[Saved entries]

(** * PosAPP: receipt layout, cut fallback and printer routing

    A shallow embedding of the layout helpers of
    [src/services/receiptRenderer.ts], the printer matching of
    [src/screens/DrawerContent.tsx] and [src/services/prefs.ts], and the
    cut procedures of the two transports, followed by the properties
    the specification states about them.

    JavaScript strings are sequences of code units; they are modelled as
    lists of characters, so that [length], [slice] and concatenation are
    the list operations. Numbers are binary64 values, and the untyped
    receipt document is a value of a JSON-like type. Code that may throw
    or not terminate answers with an option or with an outcome. *)

From Stdlib Require Import String Ascii List ZArith Lia Bool Arith PeanoNat.
From Stdlib Require Import SpecFloat Permutation.

Set Warnings "-register-all".
Import ListNotations.

(** ** JavaScript strings *)

Module JsString.

Definition jsstring := list ascii.

(** String literals of the development are written [str "..."]. *)
Definition str (s : string) : jsstring := list_ascii_of_string s.

Definition space : ascii := " "%char.

(** Truthiness of a string: every string but the empty one. *)
Definition str_truthy (s : jsstring) : bool :=
  match s with
  | [] => false
  | _ :: _ => true
  end.

(** [s.slice(i, j)] for [0 <= i <= j]; both ends are clamped to the
    length of [s] as in JavaScript. *)
Definition slice (s : jsstring) (i j : nat) : jsstring :=
  firstn (j - i) (skipn i s).

(** [' '.repeat(n)]. *)
Definition spaces (n : nat) : jsstring := repeat space n.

--- The problem ---
Exactly the lines from the one containing "Definition jsstring := list ascii." through the end of the entries above must be output, and no others.

--- Answer area ---
Definition jsstring := list ascii.

(** String literals of the development are written [str "..."]. *)
Definition str (s : string) : jsstring := list_ascii_of_string s.

Definition space : ascii := " "%char.

(** Truthiness of a string: every string but the empty one. *)
Definition str_truthy (s : jsstring) : bool :=
  match s with
  | [] => false
  | _ :: _ => true
  end.

(** [s.slice(i, j)] for [0 <= i <= j]; both ends are clamped to the
    length of [s] as in JavaScript. *)
Definition slice (s : jsstring) (i j : nat) : jsstring :=
  firstn (j - i) (skipn i s).

(** [' '.repeat(n)]. *)
Definition spaces (n : nat) : jsstring := repeat space n.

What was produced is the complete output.